To do = Exactly reproduce the lines from the line containing "(forall k, Forall" to the end of the data below, inclusive, and nothing else.

Stored data entries
:::::
(** Spans that are disjoint and sorted by key are sorted. *)
Lemma sorted_by_key (l : list ReadSpan) : spans_ok l -> StronglySorted (fun s t => readSpansByKey t s = false) l -> sorted_spans l.
Proof.
  intros Hok Hs. unfold sorted_spans. assert (forall s, s ∈ l -> bytes_le [] (sp_key s)) as Hlo by (intros s _; apply bytes_lt_nil_r).
  revert Hlo. generalize (@nil Z). induction Hs as [|s l Hs IH Hall]; intros lo Hlo; cbn; [done|]. destruct Hok as [H1 H2 H3].
  apply Forall_cons in H1 as [W H1]. apply NoDup_cons in H2 as [N H2]. split_and!; [apply Hlo; by left|done|].
  apply IH; [split; [done|done|intros t u Ht Hu; apply H3; by right]|]. intros t Ht. rewrite Forall_forall in Hall. specialize (Hall t Ht).
  unfold readSpansByKey in Hall. destruct (bytes_Compare_spec (sp_key t) (sp_key s)) as (Hlt & _).
  assert (bytes_le (sp_key s) (sp_key t)) as Hle by (intros L; apply Hlt in L; lia).
  destruct (H3 s t) as [->|[?|?]]; [by left|by right|done|done|]. rewrite Forall_forall in H1. destruct (H1 t Ht) as (_ & _ & Wt). key_order.
Qed.

Section compress_spec.
Variable Segment_Size : Segment -> Z.
Variable ReadSpan_Size : ReadSpan -> Z.
Variable sort : (ReadSpan -> ReadSpan -> bool) -> list ReadSpan -> list ReadSpan.

(** What sort.Sort documents. *)
Hypothesis sort_perm : forall less l, Permutation (sort less l) l.
Hypothesis sort_sorted : forall less l, (less = readSpansByDecrTime \/ less = readSpansByKey) -> StronglySorted (fun s t => less t s = false) (sort less l).

Lemma sort_ok less l : spans_ok l -> spans_ok (sort less l).
Proof. intros Hok. apply (spans_ok_sub l); [done|rewrite (sort_perm less l); apply Hok|]. intros s. by rewrite (sort_perm less l). Qed.

Lemma take_ok n (l : list ReadSpan) : spans_ok l -> spans_ok (take n l).
Proof. intros Hok. apply (spans_ok_sub l); [done| |]. - destruct Hok as [_ N _]. rewrite <- (take_drop n l) in N. by apply NoDup_app in N as [? _]. - intros s Hs. rewrite <- (take_drop n l). apply elem_of_app. by left. Qed.

(** The timestamps behind the first truncated span are no larger. *)
Lemma decr_time_drop (l : list ReadSpan) n s t :
  StronglySorted (fun s t => readSpansByDecrTime t s = false) l -> l !! n = Some s -> t ∈ drop n l -> ts_le (rv_ts (sp_value t)) (rv_ts (sp_value s)).
Proof.
  intros Hs. revert n. induction Hs as [|u l Hs IH Hall]; intros n; [done|]. destruct n as [|n]; [|apply IH].
  cbn. intros [= ->] [->|Ht]%elem_of_cons; [done|]. rewrite Forall_forall in Hall. specialize (Hall t Ht). by apply Timestamp_Less_false.
Qed.

(** A segment that keeps each span or covers it by its low water mark. *)
Lemma coarser_at c lw kept k :
  sorted_spans kept -> ts_le (seg_LowWater c) lw -> (forall s, s ∈ seg_ReadSpans c -> s ∈ kept \/ ts_le (rv_ts (sp_value s)) lw) ->
  val_le (seg_at c k) (seg_at (mkSegment lw kept) k).
Proof.
  intros Wk Hlow Hs. assert (val_le (low lw) (seg_at (mkSegment lw kept) k)) as Hl by apply (low_seg_at (mkSegment lw kept)).
  assert (val_le (low (seg_LowWater c)) (seg_at (mkSegment lw kept) k)) as Hl' by (apply (val_le_trans _ (low lw)); [by apply ratchet_low|done]).
  unfold seg_at at 1. destruct (spans_at (seg_ReadSpans c) k) as [v|] eqn:Ek; [|done].
  apply spans_at_inv in Ek as (s & Hin & Cs & <-). apply val_le_lub; [done|]. destruct (Hs s Hin) as [Hk|Hts].
  - unfold seg_at. cbn [seg_ReadSpans seg_LowWater]. rewrite (spans_at_elem kept s k) by (done || by apply sorted_spans_ok). apply val_le_r.
  - apply (val_le_trans _ (low lw)); [|done]. unfold val_le. rewrite ratchet_comm. by apply ratchet_low_le.
Qed.

Lemma Segment_Compress_spec c budget : segment_wf c ->
  let c' := Segment_Compress Segment_Size ReadSpan_Size sort c budget in
  segment_wf c' /\ (forall k, val_le (seg_at c k) (seg_at c' k)) /\ (Segment_Size c <= budget -> c' = c).
Proof.
  intros Wc. cbn zeta. unfold Segment_Compress. destruct (Segment_Size c <=? budget) eqn:E; bool_to_prop.
  { split_and!; [done|intros k; apply val_le_refl|done]. }
  set (spans := sort readSpansByDecrTime (seg_ReadSpans c)). set (n := truncIdx _ _ _). set (c1 := match spans !! n with Some s => _ | None => _ end).
  set (kept := sort readSpansByKey (take n spans)).
  assert (sorted_spans kept) as Wk.
  { apply sorted_by_key; [apply sort_ok, take_ok, sort_ok; by apply sorted_spans_ok|apply sort_sorted; by right]. }
  assert ((if bool_decide (n = O) then c1 else c1 <| seg_ReadSpans := kept |>) = mkSegment (seg_LowWater c1) kept) as ->.
  { case_bool_decide as En; [|done]. assert (kept = []) as -> by (apply Permutation_nil_r; unfold kept; rewrite sort_perm; by rewrite En).
    unfold c1. by destruct (spans !! n). }
  split_and!; [done| |lia]. intros k. apply coarser_at; [done| |].
  - unfold c1. destruct (spans !! n) as [s|]; cbn; [apply Timestamp_Forward_le|done].
  - intros s Hs. assert (s ∈ spans) as Hs' by (unfold spans; by rewrite sort_perm). rewrite <- (take_drop n spans) in Hs'.
    apply elem_of_app in Hs' as [Ht|Hd]; [left; unfold kept; by rewrite sort_perm|right]. unfold c1. destruct (spans !! n) as [t|] eqn:En.
    + transitivity (rv_ts (sp_value t)); [|cbn; apply Timestamp_Forward_le]. apply (decr_time_drop spans n); [apply sort_sorted; by left|done|done].
    + apply lookup_ge_None in En. rewrite drop_ge in Hd by done. by apply elem_of_nil in Hd.
Qed.

End compress_spec.

(** ** Summaries *)

(** [s] gives every key at least the value that [r] gives it. *)
Definition summary_le (r s : ReadSummary) : Prop :=
  forall k, Forall is_byte k -> val_le (seg_at (sum_Local r) k) (seg_at (sum_Local s) k) /\ val_le (seg_at (sum_Global r) k) (seg_at (sum_Global s) k).

(** Two summaries that protect the same reads. *)
Definition summary_equiv (r s : ReadSummary) : Prop :=
  forall k, Forall is_byte k -> seg_at (sum_Local r) k = seg_at (sum_Local s) k /\ seg_at (sum_Global r) k = seg_at (sum_Global s) k.

(** C20. Merging read summaries terminates on summaries whose spans are sorted and
    disjoint, keeps them so, and gives every key the join of the two values: the
    larger timestamp, owned by a transaction only if it owned the maximum alone. So no
    read is lost, and the merge is commutative and idempotent in what it protects. *)
Theorem read_summaries_merge c o :
  summary_wf c -> summary_wf o -> exists m m', ReadSummary_Merge c o = Some m /\ ReadSummary_Merge o c = Some m' /\ summary_wf m /\
    (forall k, Forall is_byte k -> seg_at (sum_Local m) k = ratchet (seg_at (sum_Local c) k) (seg_at (sum_Local o) k) /\
      seg_at (sum_Global m) k = ratchet (seg_at (sum_Global c) k) (seg_at (sum_Global o) k)) /\
    summary_equiv m m' /\ (summary_equiv c o -> summary_equiv m c).
Proof.
  intros [Hcl Hcg] [Hol Hog]. destruct (Segment_Merge_spec _ _ Hcl Hol) as (l & El & Wl & Al), (Segment_Merge_spec _ _ Hcg Hog) as (g & Eg & Wg & Ag).
  destruct (Segment_Merge_spec _ _ Hol Hcl) as (l' & El' & Wl' & Al'), (Segment_Merge_spec _ _ Hog Hcg) as (g' & Eg' & Wg' & Ag').
  exists (mkReadSummary l g), (mkReadSummary l' g'). unfold ReadSummary_Merge. rewrite El, Eg, El', Eg'. split_and!; [done|done|done| | |].
  - intros k Bk. by split; [apply Al|apply Ag].
  - intros k Bk. cbn [sum_Local sum_Global]. rewrite Al, Al', Ag, Ag' by done. split; apply ratchet_comm.
  - intros E k Bk. cbn [sum_Local sum_Global]. destruct (E k Bk) as [E1 E2]. rewrite Al, Ag, <- E1, <- E2, !ratchet_idem by done. done.
Qed.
:::::
Output below =
    (forall k, Forall is_byte k -> seg_at (sum_Local m) k = ratchet (seg_at (sum_Local c) k) (seg_at (sum_Local o) k) /\
      seg_at (sum_Global m) k = ratchet (seg_at (sum_Global c) k) (seg_at (sum_Global o) k)) /\
    summary_equiv m m' /\ (summary_equiv c o -> summary_equiv m c).
Proof.
  intros [Hcl Hcg] [Hol Hog]. destruct (Segment_Merge_spec _ _ Hcl Hol) as (l & El & Wl & Al), (Segment_Merge_spec _ _ Hcg Hog) as (g & Eg & Wg & Ag).
  destruct (Segment_Merge_spec _ _ Hol Hcl) as (l' & El' & Wl' & Al'), (Segment_Merge_spec _ _ Hog Hcg) as (g' & Eg' & Wg' & Ag').
  exists (mkReadSummary l g), (mkReadSummary l' g'). unfold ReadSummary_Merge. rewrite El, Eg, El', Eg'. split_and!; [done|done|done| | |].
  - intros k Bk. by split; [apply Al|apply Ag].
  - intros k Bk. cbn [sum_Local sum_Global]. rewrite Al, Al', Ag, Ag' by done. split; apply ratchet_comm.
  - intros E k Bk. cbn [sum_Local sum_Global]. destruct (E k Bk) as [E1 E2]. rewrite Al, Ag, <- E1, <- E2, !ratchet_idem by done. done.
Qed.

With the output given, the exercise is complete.